Collection entries:

··········

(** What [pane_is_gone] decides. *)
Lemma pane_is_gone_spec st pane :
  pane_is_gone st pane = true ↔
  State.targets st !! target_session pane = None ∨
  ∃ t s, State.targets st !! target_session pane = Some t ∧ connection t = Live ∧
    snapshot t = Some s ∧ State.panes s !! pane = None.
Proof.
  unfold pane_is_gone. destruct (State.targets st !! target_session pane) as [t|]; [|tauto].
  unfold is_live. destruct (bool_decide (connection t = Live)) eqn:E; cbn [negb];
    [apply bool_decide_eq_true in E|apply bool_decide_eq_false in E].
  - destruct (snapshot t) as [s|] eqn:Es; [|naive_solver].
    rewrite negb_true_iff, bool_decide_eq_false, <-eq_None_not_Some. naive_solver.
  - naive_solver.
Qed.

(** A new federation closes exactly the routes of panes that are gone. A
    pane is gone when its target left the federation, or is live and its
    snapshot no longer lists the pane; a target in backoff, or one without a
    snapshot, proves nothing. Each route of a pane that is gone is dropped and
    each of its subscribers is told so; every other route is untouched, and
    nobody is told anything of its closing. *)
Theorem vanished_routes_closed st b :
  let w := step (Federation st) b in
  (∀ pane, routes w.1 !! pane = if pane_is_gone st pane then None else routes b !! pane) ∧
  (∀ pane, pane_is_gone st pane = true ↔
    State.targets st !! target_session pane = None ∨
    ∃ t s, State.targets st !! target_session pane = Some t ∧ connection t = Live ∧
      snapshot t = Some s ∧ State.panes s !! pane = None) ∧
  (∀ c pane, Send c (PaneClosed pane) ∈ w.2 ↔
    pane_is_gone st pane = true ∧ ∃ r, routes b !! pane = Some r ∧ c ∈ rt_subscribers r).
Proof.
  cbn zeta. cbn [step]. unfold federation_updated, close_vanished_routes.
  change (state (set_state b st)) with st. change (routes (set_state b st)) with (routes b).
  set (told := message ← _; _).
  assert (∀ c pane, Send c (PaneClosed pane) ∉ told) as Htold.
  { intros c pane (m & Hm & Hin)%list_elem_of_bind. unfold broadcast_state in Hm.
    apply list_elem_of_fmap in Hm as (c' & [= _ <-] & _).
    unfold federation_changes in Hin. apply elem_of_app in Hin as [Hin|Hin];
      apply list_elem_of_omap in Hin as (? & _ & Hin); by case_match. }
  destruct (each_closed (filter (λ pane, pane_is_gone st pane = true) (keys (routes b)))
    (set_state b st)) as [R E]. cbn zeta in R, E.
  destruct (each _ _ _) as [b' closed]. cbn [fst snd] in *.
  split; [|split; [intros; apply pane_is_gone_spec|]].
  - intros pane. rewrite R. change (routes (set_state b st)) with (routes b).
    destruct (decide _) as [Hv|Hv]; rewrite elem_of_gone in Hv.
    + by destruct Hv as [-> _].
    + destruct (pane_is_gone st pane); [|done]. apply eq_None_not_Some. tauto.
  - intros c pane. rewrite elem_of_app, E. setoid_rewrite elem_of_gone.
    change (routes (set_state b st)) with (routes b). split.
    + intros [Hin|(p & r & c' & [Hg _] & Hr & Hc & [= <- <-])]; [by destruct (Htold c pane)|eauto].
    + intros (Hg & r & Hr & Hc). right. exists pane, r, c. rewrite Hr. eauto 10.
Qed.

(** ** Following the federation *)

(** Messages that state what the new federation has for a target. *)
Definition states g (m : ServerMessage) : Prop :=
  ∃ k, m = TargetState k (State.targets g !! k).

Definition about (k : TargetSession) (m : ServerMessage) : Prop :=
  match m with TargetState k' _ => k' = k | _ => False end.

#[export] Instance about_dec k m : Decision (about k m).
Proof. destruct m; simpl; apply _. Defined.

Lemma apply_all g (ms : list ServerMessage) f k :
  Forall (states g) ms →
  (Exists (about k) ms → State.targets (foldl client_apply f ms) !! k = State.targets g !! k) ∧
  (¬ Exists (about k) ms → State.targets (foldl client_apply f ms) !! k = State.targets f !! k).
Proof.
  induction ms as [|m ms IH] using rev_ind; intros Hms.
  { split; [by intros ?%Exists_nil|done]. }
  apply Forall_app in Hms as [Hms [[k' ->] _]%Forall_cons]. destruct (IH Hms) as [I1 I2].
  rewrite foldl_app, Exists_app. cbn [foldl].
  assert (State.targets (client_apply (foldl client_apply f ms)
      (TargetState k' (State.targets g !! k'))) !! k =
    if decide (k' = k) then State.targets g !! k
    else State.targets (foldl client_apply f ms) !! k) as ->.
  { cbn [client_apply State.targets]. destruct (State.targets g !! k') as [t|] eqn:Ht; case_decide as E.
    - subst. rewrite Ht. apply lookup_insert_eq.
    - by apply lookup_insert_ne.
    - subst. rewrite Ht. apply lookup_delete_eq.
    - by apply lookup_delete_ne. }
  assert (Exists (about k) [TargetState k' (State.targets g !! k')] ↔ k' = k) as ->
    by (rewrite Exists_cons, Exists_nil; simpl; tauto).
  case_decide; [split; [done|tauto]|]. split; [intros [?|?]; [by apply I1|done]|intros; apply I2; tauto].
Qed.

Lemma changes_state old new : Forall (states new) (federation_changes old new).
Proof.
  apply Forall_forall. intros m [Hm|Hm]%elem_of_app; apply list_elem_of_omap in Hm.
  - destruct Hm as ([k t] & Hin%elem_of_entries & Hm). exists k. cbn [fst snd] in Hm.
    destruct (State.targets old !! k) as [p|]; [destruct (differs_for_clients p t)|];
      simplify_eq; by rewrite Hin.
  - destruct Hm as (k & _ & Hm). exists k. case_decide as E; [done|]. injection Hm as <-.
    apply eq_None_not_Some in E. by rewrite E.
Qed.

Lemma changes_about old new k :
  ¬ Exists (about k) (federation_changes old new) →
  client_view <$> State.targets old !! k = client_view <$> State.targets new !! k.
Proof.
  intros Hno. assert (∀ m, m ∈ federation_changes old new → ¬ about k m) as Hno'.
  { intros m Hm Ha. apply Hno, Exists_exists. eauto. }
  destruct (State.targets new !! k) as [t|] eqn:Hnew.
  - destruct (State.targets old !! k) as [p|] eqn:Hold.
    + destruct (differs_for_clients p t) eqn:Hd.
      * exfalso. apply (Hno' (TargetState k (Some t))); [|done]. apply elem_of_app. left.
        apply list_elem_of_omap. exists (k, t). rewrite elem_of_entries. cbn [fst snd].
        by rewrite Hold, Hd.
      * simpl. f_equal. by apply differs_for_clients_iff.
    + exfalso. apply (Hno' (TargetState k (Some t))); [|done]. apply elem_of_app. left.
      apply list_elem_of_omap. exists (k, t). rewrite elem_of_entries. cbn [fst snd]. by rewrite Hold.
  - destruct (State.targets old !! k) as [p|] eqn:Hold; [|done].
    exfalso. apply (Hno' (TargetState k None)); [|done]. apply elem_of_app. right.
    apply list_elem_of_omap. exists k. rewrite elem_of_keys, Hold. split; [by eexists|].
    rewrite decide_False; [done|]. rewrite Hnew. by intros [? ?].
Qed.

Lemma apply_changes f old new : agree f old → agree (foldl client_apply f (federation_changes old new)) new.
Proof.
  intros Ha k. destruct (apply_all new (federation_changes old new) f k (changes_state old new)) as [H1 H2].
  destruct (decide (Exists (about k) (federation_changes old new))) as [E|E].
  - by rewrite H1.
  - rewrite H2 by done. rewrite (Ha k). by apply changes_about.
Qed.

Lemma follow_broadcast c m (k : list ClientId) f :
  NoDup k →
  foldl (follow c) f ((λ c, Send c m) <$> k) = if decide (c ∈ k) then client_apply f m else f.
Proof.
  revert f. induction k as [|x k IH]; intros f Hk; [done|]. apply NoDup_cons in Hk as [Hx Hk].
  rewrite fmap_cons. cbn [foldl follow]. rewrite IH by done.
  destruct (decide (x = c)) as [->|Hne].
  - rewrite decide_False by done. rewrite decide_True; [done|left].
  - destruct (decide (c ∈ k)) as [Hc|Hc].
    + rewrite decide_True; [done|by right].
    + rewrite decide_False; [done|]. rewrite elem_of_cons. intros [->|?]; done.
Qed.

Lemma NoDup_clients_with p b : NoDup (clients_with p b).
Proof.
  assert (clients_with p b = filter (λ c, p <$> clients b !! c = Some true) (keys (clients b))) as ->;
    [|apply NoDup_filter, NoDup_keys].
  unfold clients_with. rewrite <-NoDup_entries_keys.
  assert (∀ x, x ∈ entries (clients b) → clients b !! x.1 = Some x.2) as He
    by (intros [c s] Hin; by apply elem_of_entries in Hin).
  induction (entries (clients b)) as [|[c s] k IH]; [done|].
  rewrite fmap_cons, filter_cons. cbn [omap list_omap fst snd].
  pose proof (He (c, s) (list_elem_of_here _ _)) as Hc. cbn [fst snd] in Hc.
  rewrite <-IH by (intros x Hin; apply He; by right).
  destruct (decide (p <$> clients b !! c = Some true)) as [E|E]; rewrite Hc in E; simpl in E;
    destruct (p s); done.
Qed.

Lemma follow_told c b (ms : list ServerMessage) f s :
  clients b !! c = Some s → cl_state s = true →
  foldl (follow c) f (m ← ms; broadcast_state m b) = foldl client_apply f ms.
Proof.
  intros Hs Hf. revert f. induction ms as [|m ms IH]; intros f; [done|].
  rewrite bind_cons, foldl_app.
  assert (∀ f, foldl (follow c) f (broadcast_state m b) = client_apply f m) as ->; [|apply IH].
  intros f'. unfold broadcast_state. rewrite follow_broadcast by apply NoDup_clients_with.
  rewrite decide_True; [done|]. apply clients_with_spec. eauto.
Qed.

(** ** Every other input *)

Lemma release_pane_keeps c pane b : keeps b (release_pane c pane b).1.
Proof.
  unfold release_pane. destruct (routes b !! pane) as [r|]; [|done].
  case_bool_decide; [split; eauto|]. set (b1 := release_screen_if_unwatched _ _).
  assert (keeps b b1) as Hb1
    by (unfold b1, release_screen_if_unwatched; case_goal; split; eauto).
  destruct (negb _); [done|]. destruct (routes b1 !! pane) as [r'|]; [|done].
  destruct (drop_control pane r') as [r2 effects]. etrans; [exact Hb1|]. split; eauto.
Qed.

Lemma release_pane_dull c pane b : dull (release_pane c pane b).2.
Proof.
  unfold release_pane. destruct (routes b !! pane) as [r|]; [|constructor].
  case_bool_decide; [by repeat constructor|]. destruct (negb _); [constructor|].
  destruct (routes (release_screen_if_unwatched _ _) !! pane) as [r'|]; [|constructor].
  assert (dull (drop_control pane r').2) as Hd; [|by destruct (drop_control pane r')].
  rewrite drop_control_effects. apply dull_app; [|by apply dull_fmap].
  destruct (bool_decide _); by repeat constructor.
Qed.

··········

◆ **Work to be completed**: What you return should be exactly the lines above, starting at the one with "clients b !! c = Some s" and ending at the one with "(** ** Every other input *)", and nothing else.

◆ **Answer space**:
  clients b !! c = Some s → cl_state s = true →
  foldl (follow c) f (m ← ms; broadcast_state m b) = foldl client_apply f ms.
Proof.
  intros Hs Hf. revert f. induction ms as [|m ms IH]; intros f; [done|].
  rewrite bind_cons, foldl_app.
  assert (∀ f, foldl (follow c) f (broadcast_state m b) = client_apply f m) as ->; [|apply IH].
  intros f'. unfold broadcast_state. rewrite follow_broadcast by apply NoDup_clients_with.
  rewrite decide_True; [done|]. apply clients_with_spec. eauto.
Qed.

(** ** Every other input *)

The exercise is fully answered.